* EXERCISE PROMPT
Tally up the lines in the material where the word "mkSearchOptions" appears, then give the total and nothing else.

* EXCERPTED RECORDS
....

(* ===== verification/Search.v ===== *)
(** * Search

    [SearchService], the projections it asks and [SearchController]
    ([src/application/search], [src/application/projections]): full-text search over the
    tickets, customers and public comments of an organization.  Which rows a text matches,
    and how well, is PostgreSQL's: three parameters. *)

From stdpp Require Import pretty.
From Stdlib Require Import Ascii String QArith.
From S2P Require Import Prelude Store Js Errors Domain Ticket Customer Tenant User Permissions.
From S2P Require Import Schema World Outbox Logs Frames Repositories TicketService TicketFacts.

#[local] Open Scope string_scope.
#[local] Open Scope Z_scope.
#[local] Set Default Proof Using "Type*".

Inductive SearchType := SearchTicket | SearchCustomer | SearchComment.
#[export] Instance SearchType_eq_dec : EqDecision SearchType.
Proof. solve_decision. Defined.

Record SearchResult := mkSearchResult {
  sh_type : SearchType;
  sh_id : string;
  sh_title : string;
  sh_excerpt : string;
  sh_url : string;
  sh_metadata : list (string * Json);
  sh_rank : Q;
}.

Record SearchOptions := mkSearchOptions {
  so_tenantId : string;
  so_query : string;
  so_types : option (list string);
  so_limit : option Z;
  so_page : option Z;
  so_assignedAgentId : option string;
}.

(** [slice(start, end)] of an array. *)
Definition list_slice {A} (from upto : Z) (l : list A) : list A :=
  let n := Z.of_nat (length l) in
  let position z := Z.to_nat (if z <? 0 then Z.max (n + z) 0 else z) in
  drop (position from) (take (position upto) l).

(** Higher ranks first. *)
Definition ranked (a b : SearchResult) : Prop := Qle_bool (sh_rank b) (sh_rank a) = true.
#[local] Instance ranked_dec : RelDecision ranked.
Proof. intros a b. unfold ranked. apply _. Defined.

Section search.
Context {Tbl : Type → Type} `{!Prisma Tbl}.
(** The rank of a row for a text; [None] when it does not match. *)
Context (ticket_rank : string → TicketRow → option Q) (customer_rank : string → CustomerRow → option Q)
  (comment_rank : string → CommentRow → option Q).
(** The bullet between two spaces, which is not a Latin-1 character. *)
Context (bullet : string).
Implicit Types (w : World Tbl).

(** [AND t.assignedAgentId = …] when the scope names an agent. *)
Definition in_scope (assignedAgentId : option string) (t : TicketRow) : bool :=
  if truthy assignedAgentId then bool_decide (ti_assignedAgentId t = assignedAgentId) else true.

Definition ticket_result (i : string) (t : TicketRow) (rank : Q) : SearchResult :=
  mkSearchResult SearchTicket i ("#" ++ pretty (ti_ticketNumber t) ++ " - " ++ ti_title t)
    (slice0 200 (ti_description t)) ("/tickets/" ++ i)
    [("status", jstr (status_string (ti_status t))); ("priority", jstr (enum_string (ti_priority t)))] rank.

Definition customer_result (i : string) (c : CustomerRow) (rank : Q) : SearchResult :=
  mkSearchResult SearchCustomer i (cu_fullName c)
    (cu_email c ++ match cu_company c with
                   | Some company => if str_truthy company then bullet ++ company else ""
                   | None => "" end)
    ("/customers/" ++ i)
    [("email", jstr (cu_email c)); ("status", jstr (enum_string (cu_status c)))] rank.

Definition comment_result (i : string) (c : CommentRow) (t : TicketRow) (rank : Q) : SearchResult :=
  mkSearchResult SearchComment i ("Comment on #" ++ pretty (ti_ticketNumber t) ++ " - " ++ ti_title t)
    (slice0 200 (co_content c)) ("/tickets/" ++ co_ticketId c ++ "#comment-" ++ i)
    [("ticketId", jstr (co_ticketId c))] rank.

(** [ORDER BY "rank" DESC LIMIT limit] *)
Definition best (limit : nat) (found : list SearchResult) : list SearchResult :=
  take limit (merge_sort ranked found).

Definition searchTickets (tenantId query : string) (limit : nat) (assignedAgentId : option string)
  : W Tbl (list SearchResult) :=
  rows ← find_many d_tickets
    (λ _ t, bool_decide (ti_tenantId t = tenantId) && in_scope assignedAgentId t) (λ _, 0) None;
  mret (best limit (omap (λ '(i, t), ticket_result i t <$> ticket_rank query t) rows)).

Definition searchCustomers (tenantId query : string) (limit : nat) : W Tbl (list SearchResult) :=
  rows ← find_many d_customers (λ _ c, bool_decide (cu_tenantId c = tenantId)) (λ _, 0) None;
  mret (best limit (omap (λ '(i, c), customer_result i c <$> customer_rank query c) rows)).

(** [JOIN "tickets" t ON t.id = tc.ticketId AND t.tenantId = tc.tenantId] *)
Definition joined (tenantId query : string) (assignedAgentId : option string) (tickets : Tbl TicketRow)
    (i : string) (c : CommentRow) : option SearchResult :=
  match findUnique (co_ticketId c) tickets with
  | Some t => if bool_decide (ti_tenantId t = co_tenantId c) && in_scope assignedAgentId t
              then comment_result i c t <$> comment_rank query c else None
  | None => None
  end.

Definition searchComments (tenantId query : string) (limit : nat) (assignedAgentId : option string)
  : W Tbl (list SearchResult) :=
  tickets ← gets (λ w, d_tickets (w_db w));
  rows ← find_many d_comments
    (λ _ c, bool_decide (co_tenantId c = tenantId) && bool_decide (co_type c = PUBLIC)) (λ _, 0) None;
  mret (best limit (omap (λ '(i, c), joined tenantId query assignedAgentId tickets i c) rows)).

(** Everything found, the best first; [types] are the kinds asked for. *)
Definition all_results (options : SearchOptions) : W Tbl (list SearchResult) :=
  let types := default ["ticket"; "customer"; "comment"] (so_types options) in
  let searchText := slice0 200 (trim (so_query options)) in
  tickets ← (if includes types "ticket"
             then searchTickets (so_tenantId options) searchText 10 (so_assignedAgentId options) else mret []);
  customers ← (if includes types "customer"
               then searchCustomers (so_tenantId options) searchText 10 else mret []);
  comments ← (if includes types "comment"
              then searchComments (so_tenantId options) searchText 10 (so_assignedAgentId options) else mret []);
  mret (merge_sort ranked (tickets ++ customers ++ comments)%list).

Definition search (options : SearchOptions) : W Tbl (list SearchResult * Z) :=
  let limit := default 20 (so_limit options) in
  let page := default 1 (so_page options) in
  if negb (str_truthy (so_query options)) || (str_length (trim (so_query options)) <? 2) then mret ([], 0)
  else
    results ← all_results options;
    let start := (page - 1) * limit in
    mret (list_slice start (start + limit) results, Z.of_nat (length results)).

(** [SearchController]; [value] is the number in the query, [None] when it is no integer. *)
Definition clampInt (value : option Z) (fallback lo hi : Z) : Z :=
  match value with Some parsed => Z.min (Z.max parsed lo) hi | None => fallback end.

(** [types.split(',').map(trim).filter(Boolean)] *)
Definition parse_types (types : option string) : option (list string) :=
  match types with
  | Some s => if str_truthy s then Some (List.filter str_truthy (map trim (split_on "," s))) else None
  | None => None
  end.

Definition controller_search (actor : TicketActor) (q types : option string) (page limit : option Z)
  : W Tbl (list SearchResult * Z) :=
  search (mkSearchOptions (ta_tenantId actor) (default "" q) (parse_types types)
    (Some (clampInt limit 20 1 100)) (Some (clampInt page 1 1 1000))
    (if bool_decide (ta_role actor = "AGENT") then Some (ta_id actor) else None)).

(** ** Lemmas *)

#[local] Notation tickets w := (rows_of d_tickets w).
#[local] Notation customers w := (rows_of d_customers w).
#[local] Notation comments w := (rows_of d_comments w).

Lemma ranked_total : Total ranked.
Proof.
  intros a b. unfold ranked. rewrite !Qle_bool_iff.
  destruct (Qlt_le_dec (sh_rank a) (sh_rank b)) as [Hab|Hba]; [right; by apply Qlt_le_weak|by left].
Qed.

Lemma ranked_trans : Transitive ranked.
Proof. intros a b c. unfold ranked. rewrite !Qle_bool_iff. intros H1 H2. by eapply Qle_trans. Qed.

#[local] Existing Instance ranked_total.
#[local] Existing Instance ranked_trans.

Lemma best_elem n found x : x ∈ best n found → x ∈ found.
Proof.
  unfold best. intros (i & Hi%list_elem_of_lookup_2 & _)%elem_of_take. by rewrite merge_sort_Permutation in Hi.
Qed.

(** What is left out ranks no higher than anything that is kept, and the limit is reached. *)
Lemma best_complete n found x :
  x ∈ found → x ∈ best n found ∨ length (best n found) = n ∧ ∀ y, y ∈ best n found → ranked y x.
Proof.
  unfold best. intros Hx. assert (StronglySorted ranked (merge_sort ranked found)) as Hs by (apply StronglySorted_merge_sort; apply _).
  assert (x ∈ merge_sort ranked found) as Hm by (by rewrite merge_sort_Permutation).
  rewrite <-(take_drop n (merge_sort ranked found)) in Hm, Hs.
  apply elem_of_app in Hm as [Hm|Hm]; [by left|]. right. split.
  - apply length_take_le. apply list_elem_of_lookup_1 in Hm as [i Hi]. rewrite lookup_drop in Hi.
    apply lookup_lt_Some in Hi. lia.
  - intros y Hy. by eapply (StronglySorted_app_1_elem_of ranked).
Qed.

(** The rows a result may come from. *)
Definition found_in (tenantId : string) (agent : option string) w (x : SearchResult) : Prop :=
  match sh_type x with
  | SearchTicket => ∃ t, tickets w !! sh_id x = Some t ∧ ti_tenantId t = tenantId ∧ in_scope agent t = true
  | SearchCustomer => ∃ c, customers w !! sh_id x = Some c ∧ cu_tenantId c = tenantId
  | SearchComment => ∃ c t, comments w !! sh_id x = Some c ∧ co_tenantId c = tenantId ∧ co_type c = PUBLIC ∧
      tickets w !! co_ticketId c = Some t ∧ ti_tenantId t = tenantId ∧ in_scope agent t = true
  end.

#[local] Notation finds tenantId agent m :=
  (∀ w, ∃ l, m w = (Ok l, w) ∧ (length l <= 10)%nat ∧ ∀ x, x ∈ l → found_in tenantId agent w x).

Lemma best_length n found : (length (best n found) <= n)%nat.
Proof. unfold best. rewrite length_take. lia. Qed.

Lemma searchTickets_run tenantId query agent : finds tenantId agent (searchTickets tenantId query 10 agent).
Proof.
  intros w. eexists. split; [reflexivity|]. split; [apply best_length|].
  intros x ([i t] & Hin & Hx)%best_elem%list_elem_of_omap. apply findMany_elem in Hin as [Hi Hp].
  destruct (ticket_rank query t) as [rank|]; [|done]. injection Hx as <-. bool_to_prop. by exists t.
Qed.

Lemma searchCustomers_run tenantId query agent : finds tenantId agent (searchCustomers tenantId query 10).
Proof.
  intros w. eexists. split; [reflexivity|]. split; [apply best_length|].
  intros x ([i c] & Hin & Hx)%best_elem%list_elem_of_omap. apply findMany_elem in Hin as [Hi Hp].
  destruct (customer_rank query c) as [rank|]; [|done]. injection Hx as <-. bool_to_prop. by exists c.
Qed.

Lemma searchComments_run tenantId query agent : finds tenantId agent (searchComments tenantId query 10 agent).
Proof.
  intros w. eexists. split; [reflexivity|]. split; [apply best_length|].
  intros x ([i c] & Hin & Hx)%best_elem%list_elem_of_omap. apply findMany_elem in Hin as [Hi Hp].
  unfold joined in Hx. rewrite findUnique_rows in Hx. destruct (rows _ !! co_ticketId c) as [t|] eqn:Et; [|done].
  destruct (bool_decide (ti_tenantId t = co_tenantId c) && _) eqn:Es; [|done]. destruct (comment_rank query c) as [rank|]; [|done]. injection Hx as <-.
  bool_to_prop. exists c, t. split_and!; try done. congruence.
Qed.

(** Asking for some kinds only leaves the others out. *)
Lemma maybe_finds tenantId agent (b : bool) (m : W Tbl (list SearchResult)) :
  finds tenantId agent m → finds tenantId agent (if b then m else mret []).
Proof.
  intros Hm w. destruct b; [apply Hm|]. exists []. split_and!; [done|cbn; lia|]. by intros x ?%elem_of_nil.
Qed.

Lemma all_results_run options w :
  ∃ all, all_results options w = (Ok all, w) ∧ (length all <= 30)%nat ∧ StronglySorted ranked all ∧
    ∀ x, x ∈ all → found_in (so_tenantId options) (so_assignedAgentId options) w x.
Proof.
  unfold all_results. cbv zeta. set (ts := default _ (so_types options)). set (text := slice0 200 _).
  destruct (maybe_finds _ _ (includes ts "ticket") _ (searchTickets_run (so_tenantId options) text (so_assignedAgentId options)) w)
    as (l1 & E1 & H1 & F1).
  destruct (maybe_finds _ _ (includes ts "customer") _ (searchCustomers_run (so_tenantId options) text (so_assignedAgentId options)) w)
    as (l2 & E2 & H2 & F2).
  destruct (maybe_finds _ _ (includes ts "comment") _ (searchComments_run (so_tenantId options) text (so_assignedAgentId options)) w)
    as (l3 & E3 & H3 & F3).
  exists (merge_sort ranked (l1 ++ l2 ++ l3)). split_and!.
  - unfold mbind, M_bind. by rewrite E1, E2, E3.
  - rewrite merge_sort_Permutation, !length_app. lia.
  - apply StronglySorted_merge_sort; apply _.
  - intros x Hx. rewrite merge_sort_Permutation, !elem_of_app in Hx. naive_solver.
Qed.

Lemma list_slice_take {A} from upto (l : list A) :
  0 <= from → 0 <= upto → list_slice from upto l = drop (Z.to_nat from) (take (Z.to_nat upto) l).
Proof.
  intros H1 H2. unfold list_slice. cbv zeta.
  by rewrite (proj2 (Z.ltb_ge from 0)), (proj2 (Z.ltb_ge upto 0)) by lia.
Qed.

....

* RESULT OF THE EXERCISE
2